Further explanations on "Read for Writing" approach and introduction to rhetorical consciousness-raising

Reading for writing

The concept of this literacy-oriented approach can be traced back to the rhetorical consciousness-raising practice (Sengupta, 1999), which promotes awareness of language use in reading text.

I believe now you have some basic understanding of what research is and what research writing is like. Before I’ll see you again next class, I will like to introduce you to a strategy I have developed over the year. I call it “reading for writing,” okay? Here, I do believe that before we can effectively construct a research article, we first have to deconstruct, analyze, decompose, analyze, and identify some features and critical elements in the writing so that, eventually, we can apply this idea and knowledge in our actual writing.
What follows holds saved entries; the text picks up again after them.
(** [RunE] of [removeCmd]. *)
Definition removeCmd (env : environment) (accountName : string) : M unit :=
  let! config := wrap "failed to load config" (loadConfig env) in
  match getAccount config accountName with
  | None => fail (ErrUnknownAccount accountName (map Name (Accounts config)))
  | Some account =>
      print ("⚠️  Are you sure you want to remove account '" +:+ accountName
               +:+ "'? [y/N]: ") >>>
      let! resp := readLine in
      let resp := ToLower (TrimSpace resp) in
      if negb (String.eqb resp "y") && negb (String.eqb resp "yes") then
        println "❌ Account removal cancelled"
      else
        let config' := removeAccount_store accountName config in
        (if String.eqb (CurrentAccount config) accountName then
           if 0 <? length (Accounts config') then
             println ("🔄 Current account switched to '"
                        +:+ CurrentAccount config' +:+ "'")
           else println "📝 No accounts remaining"
         else ret tt) >>>
        wrap "failed to save config" (saveConfig env config') >>>
        println ("✅ Account '" +:+ accountName +:+ "' removed successfully") >>>
        (if negb (String.eqb (SSHKey account) EmptyString) then
           println (nl +:+ "💡 SSH key still exists at: " +:+ SSHKey account) >>>
           print "🗑️  Do you want to remove the SSH key files? [y/N]: " >>>
           let! resp := readLine in
           let resp := ToLower (TrimSpace resp) in
           if String.eqb resp "y" || String.eqb resp "yes" then
             removeFile (SSHKey account) "private key" >>>
             removeFile (SSHKey account +:+ ".pub") "public key"
           else ret tt
         else ret tt)
  end.

(** ** root.go: discovery of existing configuration *)

Module Discovered.
(** [DiscoveredAccount]: a potential account found during migration. *)
Record DiscoveredAccount : Type := {
  Name : string;
  Email : string;
  Username : string;
  Source : string;
  Suggested : bool;
}.
End Discovered.
Abbreviation DiscoveredAccount := Discovered.DiscoveredAccount.

(** The argument vector [getGitConfigValue] hands to [git]. *)
Definition getGitConfigValue_argv (key : string) (global : bool) : list string :=
  if global then ["git"; "config"; "--global"; "--get"; key]
  else ["git"; "config"; "--get"; key].

Definition getGitConfigValue (env : environment) (key : string) (global : bool)
  : M string :=
  let! r := exec env (getGitConfigValue_argv key global) in
  if exit_ok r then ret (TrimSpace (output r)) else ret EmptyString.

(** The variables of the loop of [discoverSSHAccounts]. *)
Record sshScan : Type := {
  currentHost : string;
  currentUser : string;
  accounts : list DiscoveredAccount;
}.

(** One round of the loop of [discoverSSHAccounts]. *)
Definition scanLine (st : sshScan) (line : string) : sshScan :=
  let line := TrimSpace line in
  if HasPrefix line "Host github.com-" then
    {| currentHost := TrimPrefix line "Host ";
       currentUser := EmptyString;
       accounts := accounts st |}
  else if HasPrefix line "User "
          && negb (String.eqb (currentHost st) EmptyString) then
    let user := TrimPrefix line "User " in
    let accountName := TrimPrefix (currentHost st) "github.com-" in
    if negb (String.eqb accountName EmptyString)
       && negb (String.eqb accountName "github.com") then
      {| currentHost := currentHost st;
         currentUser := user;
         accounts := accounts st ++
           [ {| Discovered.Name := EmptyString;
                Discovered.Email := EmptyString;
                Discovered.Username := user;
                Discovered.Source := "SSH Config (" +:+ currentHost st +:+ ")";
                Discovered.Suggested := false |} ] |}
    else
      {| currentHost := currentHost st; currentUser := user;
         accounts := accounts st |}
  else st.

(** [discoverSSHAccounts] parses [~/.ssh/config] for account hosts. *)
Definition discoverSSHAccounts (env : environment) (f : gmap string node)
  : list DiscoveredAccount :=
  match UserHomeDir env with
  | None => []
  | Some home =>
      let sshConfigPath := filepath_Join [home; ".ssh"; "config"] in
      match ReadFile f sshConfigPath with
      | None => []
      | Some content =>
          let lines := Split content LF in
          accounts (fold_left scanLine lines
                      {| currentHost := EmptyString;
                         currentUser := EmptyString;
                         accounts := [] |})
      end
  end.

(** [discoverExistingAccounts] looks for existing git and SSH
    configuration. *)
Definition discoverExistingAccounts (env : environment)
  : M (list DiscoveredAccount) :=
  let! globalUser := getGitConfigValue env "user.name" true in
  let! globalEmail := getGitConfigValue env "user.email" true in
  let discovered :=
    if negb (String.eqb globalUser EmptyString)
       || negb (String.eqb globalEmail EmptyString) then
      [ {| Discovered.Name := globalUser;
           Discovered.Email := globalEmail;
           Discovered.Username := EmptyString;
           Discovered.Source := "Global Git Config";
           Discovered.Suggested := true |} ]
    else [] in
  fun w =>
    let sshAccounts := discoverSSHAccounts env (fs w) in
    (Ok (discovered ++ sshAccounts), w).

(** What [checkAndOfferMigration] does to the store when nothing is
    found or the offer is declined. *)
Definition migrationSkipped_store (config : Config) : Config :=
  setMigrationDone true config.

(** What [checkAndOfferMigration] does to the store with the accounts
    [migrated] that [migrateAccount] returned for the user's selection. *)
Definition migrationImported_store (migrated : list Account) (config : Config)
  : Config :=
  let config := setAccounts (Accounts config ++ migrated) config in
  let config :=
    match Accounts config with
    | first :: _ => setCurrent (Name first) config
    | [] => config
    end in
  setMigrationDone true config.

(** What [migrateCmd] does to the store before it runs the offer again. *)
Definition migrateCmd_store (config : Config) : Config :=
  setMigrationDone false config.

(** ** remove.go: [generateSSHKey], SSH keys and the SSH client configuration *)

(** [ensureSSHDirectory] creates the [.ssh] directory if it does not
    exist, with proper permissions. *)
Definition ensureSSHDirectory (env : environment) : M unit :=
  fun w =>
    match UserHomeDir env with
    | None => (Err ErrHomeDir, w)
    | Some home =>
        let sshDir := filepath_Join [home; ".ssh"] in
        match MkdirAll env sshDir (octal 7 0 0) (fs w) with
        | Some f => (Ok tt, set_fs f w)
        | None => (Err ErrCreateSSHDir, w)
        end
    end.

(** [ensureSSHKeyDirectory] creates the directory for an SSH key path if
    it does not exist. *)
Definition ensureSSHKeyDirectory (env : environment) (keyPath : string) : M unit :=
  fun w =>
    let keyDir := filepath_Dir keyPath in
    match MkdirAll env keyDir (octal 7 0 0) (fs w) with
    | Some f => (Ok tt, set_fs f w)
    | None => (Err (ErrCreateKeyDir keyDir), w)
    end.

(** The command line of the key generation. *)
Definition sshKeygen_argv (email keyPath : string) : list string :=
  "ssh-keygen" ::
    ["-t"; "ed25519"; "-C"; email; "-f"; keyPath; "-q"; "-N"; EmptyString].

(** The first half of [generateSSHKey]: the directories, the check for an
    existing key, the key generation, and the public key read back. *)
Definition generateSSHKey_keypair (env : environment) (email keyPath : string)
  : M string :=
  ensureSSHDirectory env >>>
  ensureSSHKeyDirectory env keyPath >>>
  let! occupied := (fun w => (Ok (exists_at (fs w) keyPath), w)) in
  if occupied : bool then fail (ErrKeyExists keyPath)
  else
    let! r := exec env (sshKeygen_argv email keyPath) in
    if negb (exit_ok r) then fail ErrKeygen
    else
      fun w =>
        match ReadFile (fs w) (keyPath +:+ ".pub") with
        | None => (Err ErrReadPublicKey, w)
        | Some pubKey => (Ok pubKey, w)
        end.

(** The host block [generateSSHKey] offers to append. *)
Definition sshConfigSnippet (name keyPath : string) : string :=
  nl +:+ nl +:+ "Host github.com-" +:+ name +:+ nl
  +:+ "  HostName github.com" +:+ nl
  +:+ "  User git" +:+ nl
  +:+ "  IdentityFile " +:+ keyPath +:+ nl.

Definition sshConfigPath (env : environment) : string :=
  filepath_Join [homeDir env; ".ssh"; "config"].

(** The branch of [generateSSHKey] that appends the host block to
    [~/.ssh/config]. *)
Definition appendSSHConfig (env : environment) (name keyPath : string) : M unit :=
  ensureSSHDirectory env >>>
  let configPath := sshConfigPath env in
  (fun w =>
     match OpenFile_append env configPath (octal 6 4 4) (fs w) with
     | None => (Err ErrOpenSSHConfig, w)
     | Some f =>
         (Ok tt, set_fs (WriteString configPath (sshConfigSnippet name keyPath) f) w)
     end) >>>
  println "✅ SSH config updated.".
So, exactly what is “reading for writing?” I will say, reading is the foundation of our writing ability and skills. In reading, we can develop our knowledge of vocabulary, the common use, the phrases, and also the convention in that field. So, I call it, it’s more data-driven because, from your reading, you can collect vocabulary, improve your grammar skills, and also learn the words from those well-established and published writers. So, here, I do believe that in order to improve your research writing skill, we read more research articles that can definitely improve your knowledge and ability alike. So, here, when we are deconstructing a research article, pay attention to the organization of the content, and how the information is being organized in a certain way, in a logical way, from general to specific. Next time, when you are reading a research article, don’t just focus on the content or don’t just jump right to the results section. Instead, probably slow down and pay more attention, okay? Raise your awareness of linguistic features. So, other than an organization, please also pay special attention to the structure. If you are very familiar with the structure commonly used in your field, in the research article, you can definitely increase your genre knowledge. Also, linguistic aspects. The language used, alright? So, if you are more familiar with those commonly used phrases and vocabulary in your field, you can soon apply that knowledge in your future writing. So, I will consider it as reused. This is different from plagiarism. Don’t worry. We will be talking about how we can appropriately borrow language that can be reused in your writing.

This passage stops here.